» **What this task involves**: Only a slice of the listing below is wanted. Retype the lines from the one containing "apply starves_payload; [right;" through the one containing "apply andb_true_iff in Hp. destruct Hp as [Hp", exactly, both ends included.

» **Records for this task**:
Lemma gforeach_pair_items (gen : value -> Gen unit) (get : string -> value)
      (props : list (string * value)) :
  (forall k v, In (k, v) props ->
     get k = v /\ k <> "__proto__"%string /\
     writes_item host parser gen (VString k) /\ writes_item host parser gen v) ->
  forall b, exists bl,
    gforeach (fun key => gen (VString key) ;;; gen (get key))%gen
             (map fst props) b =
    (Ok tt, b ++ concat (map (fun b => fst b ++ snd b) bl)) /\
    Forall2 (fun b kv => item host parser (fst b) (VString (fst kv)) /\
                         item host parser (snd b) (snd kv) /\
                         fst kv <> "__proto__"%string) bl props.
Proof.
  induction props as [| [k v] props IH]; intros H b.
  - exists []. cbn. rewrite app_nil_r. split; [reflexivity | constructor].
  - destruct (H k v ltac:(left; reflexivity)) as (Hg & Hp & Hk & Hv).
    destruct (Hk b) as (kb & Hkw & Hkr).
    destruct (Hv (b ++ kb)) as (vb & Hvw & Hvr).
    destruct (IH (fun k' v' Hin => H k' v' (or_intror Hin)) ((b ++ kb) ++ vb))
      as (bl & Hws & Hrs).
    exists ((kb, vb) :: bl). cbn [map fst snd gforeach concat]. unfold gbind.
    rewrite Hkw, Hg, Hvw. unfold gbind in Hws. rewrite Hws.
    rewrite <- !app_assoc. split; [reflexivity |].
    constructor; [| assumption]. cbn [fst snd]. auto.
Qed.

(** What [unsafePack] writes for a plain value is the bytes of one item,
    read as the value. *)
Lemma unsafePack_item (fuel : nat) (v : value) :
  plain v = true -> (depth v < fuel)%nat ->
  writes_item host parser (unsafePack fuel (new_Generator [])) v.
Proof.
  revert v. induction fuel as [| fuel IH]; intros v Hp Hd b; [lia |].
  destruct v as [| | bo | n | s | | elems | cls props | octets | octets | t | src | n];
    cbn [plain] in Hp; try discriminate Hp; cbn [unsafePack].
  - exists [initial_byte 6 27]. split; [reflexivity |].
    split; [| apply starves_single].
    apply reads_constant; [lia | reflexivity].
  - exists [initial_byte 6 26]. split; [reflexivity |].
    split; [| apply starves_single].
    apply reads_constant; [lia | reflexivity].
  - destruct bo.
    + exists [initial_byte 6 25]. split; [reflexivity |].
      split; [| apply starves_single].
      apply reads_constant; [lia | reflexivity].
    + exists [initial_byte 6 24]. split; [reflexivity |].
      split; [| apply starves_single].
      apply reads_constant; [lia | reflexivity].
  - destruct n as [i | |]; try discriminate Hp.
    apply andb_true_iff in Hp. destruct Hp as [Hlo Hhi].
    apply Z.leb_le in Hlo, Hhi.
    exists (if 0 <=? i then framed 0 i else framed 1 (- i - 1)).
    split; [| split; [apply reads_integer; lia |]].
    + rewrite _packNumber_int32 by lia.
      destruct (Z.leb_spec 0 i); apply _packInt_framed; lia.
    + destruct (Z.leb_spec 0 i); apply starves_head; lia.
  - apply andb_true_iff in Hp. destruct Hp as [Hu Hl]. apply Z.leb_le in Hl.
    exists (framed 3 (Z.of_nat (String.length s)) ++ octets_of_string s).
    split; [| split; [apply reads_text; assumption |]].
    + unfold gbind. rewrite _packInt_framed by lia.
      unfold gwrite, BufferStream.append. rewrite <- app_assoc. reflexivity.
    + rewrite <- length_octets_of_string.
      apply starves_payload; [right; reflexivity |].
      rewrite length_octets_of_string. exact Hl.
  - apply andb_true_iff in Hp. destruct Hp as [Hl He]. apply Z.leb_le in Hl.
    rewrite _packObject_default_array. cbn [_packArray]. unfold gbind.
    rewrite _packInt_framed by lia.
    destruct (gforeach_items (unsafePack fuel (new_Generator [])) elems)
      with (b := b ++ framed 4 (Z.of_nat (List.length elems)))
      as (bl & Hw & Hr).
    { intros e Hin. apply IH.
      - rewrite forallb_forall in He. apply He, Hin.
      - cbn [depth] in Hd. pose proof (depth_element e elems Hin). lia. }
    exists (framed 4 (Z.of_nat (List.length elems)) ++ concat bl).
    rewrite Hw, <- app_assoc. split; [reflexivity |]. split.
    + intros rest tg.
      assert (Hr' : Forall2 (reads_as host parser) bl elems).
      { eapply Forall2_impl; [exact Hr |]. intros x y Hxy. exact (proj1 Hxy). }
      destruct (_unpackArray_reads host parser bl elems Hr' ltac:(lia) rest [])
        as [f Hf].
      exists (S (S f)). rewrite <- app_assoc.
      rewrite _unpack_framed by lia. rewrite _getVal_eq. cbn [Z.eqb Pos.eqb].
      exact Hf.
    + apply starves_composite; [left; reflexivity | lia |].
      intros q s f Hq Hs. cbn [Z.eqb Pos.eqb].
      apply (_unpackArray_starves host parser bl elems Hr ltac:(lia) q s f [] Hq Hs).
  - destruct cls; try discriminate Hp.
    apply andb_true_iff in Hp. destruct Hp as [Hp He].
    apply andb_true_iff in Hp. destruct Hp as [Hl Hdis]. apply Z.leb_le in Hl.
    rewrite forallb_forall in He.
    rewrite _packObject_default_literal. cbn [Object_keys].
    rewrite ordered_keys_no_index.
    2:{ apply forallb_forall. intros k Hin. apply in_map_iff in Hin.
        destruct Hin as [[k' x] [<- Hin]]. specialize (He _ Hin).
        cbn [fst]. cbv beta iota in He. unfold plain_key in He.
        destruct (array_index k'); [| reflexivity].
        rewrite andb_false_r in He. cbn in He. discriminate He. }
    rewrite length_map. unfold gbind at 1. rewrite _packInt_framed by lia.
    destruct (gforeach_pair_items (unsafePack fuel (new_Generator []))
                (Object_get (VObject CObject props)) props)
      with (b := b ++ framed 5 (Z.of_nat (List.length props)))
      as (bl & Hw & Hr).
    { intros k x Hin. specialize (He _ Hin). cbv beta iota in He.
      apply andb_true_iff in He. destruct He as [Hk Hx].
      unfold plain_key in Hk.
      apply andb_true_iff in Hk. destruct Hk as [Hk Hlen].
      apply andb_true_iff in Hk. destruct Hk as [Hk Hutf].
      apply andb_true_iff in Hk. destruct Hk as [Hproto _].
      cbn [depth] in Hd. pose proof (depth_property k x props Hin).
      split; [| split; [| split]].
      - cbn [Object_get]. rewrite (get_prop_distinct props k x Hdis Hin).
        reflexivity.
      - intros ->. discriminate Hproto.
      - apply IH; [| cbn [depth]; lia].
        cbn [plain]. rewrite Hutf, Hlen. reflexivity.
      - apply IH; [exact Hx | lia]. }
    exists (framed 5 (Z.of_nat (List.length props))
            ++ concat (map (fun b => fst b ++ snd b) bl)).
    rewrite Hw, <- app_assoc. split; [reflexivity |]. split.
    + intros rest tg.
      assert (Hr' : Forall2 (fun b kv =>
                       reads_as host parser (fst b) (VString (fst kv)) /\
                       reads_as host parser (snd b) (snd kv) /\
                       fst kv <> "__proto__"%string) bl props).
      { eapply Forall2_impl; [exact Hr |].
        intros x y (H1 & H2 & H3). exact (conj (proj1 H1) (conj (proj1 H2) H3)). }
      destruct (_unpackMap_reads host parser bl props Hr' ltac:(lia) rest [])
        as [f Hf].
      exists (S (S f)). rewrite <- app_assoc.
      rewrite _unpack_framed by lia. rewrite _getVal_eq. cbn [Z.eqb Pos.eqb].
      rewrite Hf. rewrite set_props_distinct by exact Hdis. reflexivity.
    + apply starves_composite; [right; reflexivity | lia |].
      intros q s f Hq Hs. cbn [Z.eqb Pos.eqb].
      apply (_unpackMap_starves host parser bl props Hr ltac:(lia) q s f [] Hq Hs).
  - apply Z.leb_le in Hp.
    rewrite _packObject_default_bytes. cbn [_packBuffer]. unfold gbind.
    rewrite _packInt_framed by lia.
    exists (framed 2 (Z.of_nat (List.length octets)) ++ octets).
    split; [| split; [apply reads_bytes; lia |]].
    + unfold gwrite, BufferStream.append. rewrite <- app_assoc. reflexivity.
    + apply starves_payload; [left; reflexivity | lia].
  - destruct n as [n | |]; try discriminate Hp.
    assert (Hn : 0 <= n <= 23 \/ 28 <= n <= 255).
    { apply orb_true_iff in Hp.
      destruct Hp as [Hp | Hp]; apply andb_true_iff in Hp; destruct Hp as [H1 H2];
        apply Z.leb_le in H1, H2; lia. }
    rewrite _packObject_default_simple. cbn [Unallocated_pack ToInt32 norm].
    rewrite to_int32_small by lia.
    exists (framed 6 n). split; [apply _packInt_framed; lia |].
    split; [apply reads_simple; exact Hn | apply starves_head; lia].
Qed.
(** * XPath pattern picker: path codec, pattern matcher, evaluator, selection engine

    A shallow embedding of the content script of the XPath extractor
    extension ([generateAbsoluteXPath], [parseXPathToSegments],
    [parseSegment], [compareXPaths], [detect2DPattern], [updatePattern],
    [findMatchingElements], [collectElementsWithWildcard], [extractData],
    [extract2DData], the click handlers), followed by the properties of the
    specification stated on it.

    Conventions of the model.
    - A JavaScript string is a [string]; the scripts only inspect ASCII
      characters (slash, brackets, digits, star, quote).
    - A JavaScript number that holds a sibling index is an [N]: exact
      integer arithmetic, which is what IEEE doubles give below 2^53.
    - [null] and [undefined] are [None].
    - An array is a [list]; [push] appends at the end. *)

From Stdlib Require Import String Ascii List Bool Arith NArith Lia.
From Stdlib Require Import DecimalString DecimalN.
From Stdlib Require Import Sorting.Sorted Sorting.Permutation.
Import ListNotations.
Open Scope list_scope.
Open Scope string_scope.

Set Warnings "-register-all".

(* ===================================================================== *)
(** ** JavaScript strings *)
(* ===================================================================== *)

Module JsString.

Definition slash : ascii := "/"%char.

(** The double quote character, built from its code. *)
Definition dquote : ascii := ascii_of_nat 34.

Definition inRange (lo hi c : ascii) : bool :=
  (N_of_ascii lo <=? N_of_ascii c)%N && (N_of_ascii c <=? N_of_ascii hi)%N.

(** [\d] (no unicode flag): the ten ASCII digits. *)
Definition isDigit (c : ascii) : bool := inRange "0" "9" c.

(** The class [[a-zA-Z0-9_-]]. *)
Definition isTagChar (c : ascii) : bool :=
  inRange "a" "z" c || inRange "A" "Z" c || isDigit c
  || (c =? "_")%char || (c =? "-")%char.

Definition isEmpty (s : string) : bool :=
  match s with EmptyString => true | String _ _ => false end.
(** * revanity: vanity-address search for Reticulum destinations

    A shallow embedding of the search core of [revanity]
    ([matcher.py], [core.py], [worker.py], [generator.py]) together with
    the properties its specification states about it.

    Python values are modelled as follows.
    - [str] is a list of Unicode code points ([pystr]); [bytes] is a list of
      octets ([pybytes]).
    - An exception is a value of [exn]; a call that may raise returns a
      [result].
    - The standard-library services the code calls but does not define
      (the [re] engine, the Unicode lower-case table beyond ASCII, key
      generation, the wall clock) are interfaces (type classes) or explicit
      oracles.  SHA-256 and binary64 division are written out. *)

From Stdlib Require Import ZArith NArith Strings.String Strings.Ascii Bool Lia.
From stdpp Require Import base tactics option list gmap.

Open Scope Z_scope.

(* ===================================================================== *)
(** * Part I: the model                                                   *)
(* ===================================================================== *)

(** ** Exceptions and results *)

Inductive value_error : Set :=
| EmptyPattern      (* "Pattern cannot be empty." *)
| NonHexPattern     (* "... contains non-hex characters ..." *)
| PatternTooLong    (* "Pattern length ... exceeds maximum ..." *)
| BadDestType       (* "Invalid destination type: ..." *)
| UnicodeEncodeError. (* a subclass of ValueError, raised by str.encode *)

Inductive exn : Set :=
| ValueError (why : value_error)
| RuntimeError        (* "Generator is already running" *)
| ReError             (* re.error, from re.compile *)
| AttributeError      (* method call on None *)
| OverflowError       (* int / int too large for a float *)
| ZeroDivisionError.

Inductive result (A : Type) : Type :=
| Ok (a : A)
| Raise (e : exn).
Arguments Ok {A} a.
Arguments Raise {A} e.

#[global] Instance result_ret : MRet result := fun A a => Ok a.

#[global] Instance result_bind : MBind result := fun A B k r =>
  match r with
  | Ok a => k a
  | Raise e => Raise e
  end.

(** ** Python strings and bytes *)

(** A [str] is a sequence of code points, a [bytes] a sequence of octets. *)
Abbreviation pystr := (list N).
Abbreviation pybytes := (list Z).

» **Solution for this exercise**:
      apply starves_payload; [right; reflexivity |].
      rewrite length_octets_of_string. exact Hl.
  - apply andb_true_iff in Hp. destruct Hp as [Hl He]. apply Z.leb_le in Hl.
    rewrite _packObject_default_array. cbn [_packArray]. unfold gbind.
    rewrite _packInt_framed by lia.
    destruct (gforeach_items (unsafePack fuel (new_Generator [])) elems)
      with (b := b ++ framed 4 (Z.of_nat (List.length elems)))
      as (bl & Hw & Hr).
    { intros e Hin. apply IH.
      - rewrite forallb_forall in He. apply He, Hin.
      - cbn [depth] in Hd. pose proof (depth_element e elems Hin). lia. }
    exists (framed 4 (Z.of_nat (List.length elems)) ++ concat bl).
    rewrite Hw, <- app_assoc. split; [reflexivity |]. split.
    + intros rest tg.
      assert (Hr' : Forall2 (reads_as host parser) bl elems).
      { eapply Forall2_impl; [exact Hr |]. intros x y Hxy. exact (proj1 Hxy). }
      destruct (_unpackArray_reads host parser bl elems Hr' ltac:(lia) rest [])
        as [f Hf].
      exists (S (S f)). rewrite <- app_assoc.
      rewrite _unpack_framed by lia. rewrite _getVal_eq. cbn [Z.eqb Pos.eqb].
      exact Hf.
    + apply starves_composite; [left; reflexivity | lia |].
      intros q s f Hq Hs. cbn [Z.eqb Pos.eqb].
      apply (_unpackArray_starves host parser bl elems Hr ltac:(lia) q s f [] Hq Hs).
  - destruct cls; try discriminate Hp.
    apply andb_true_iff in Hp. destruct Hp as [Hp He].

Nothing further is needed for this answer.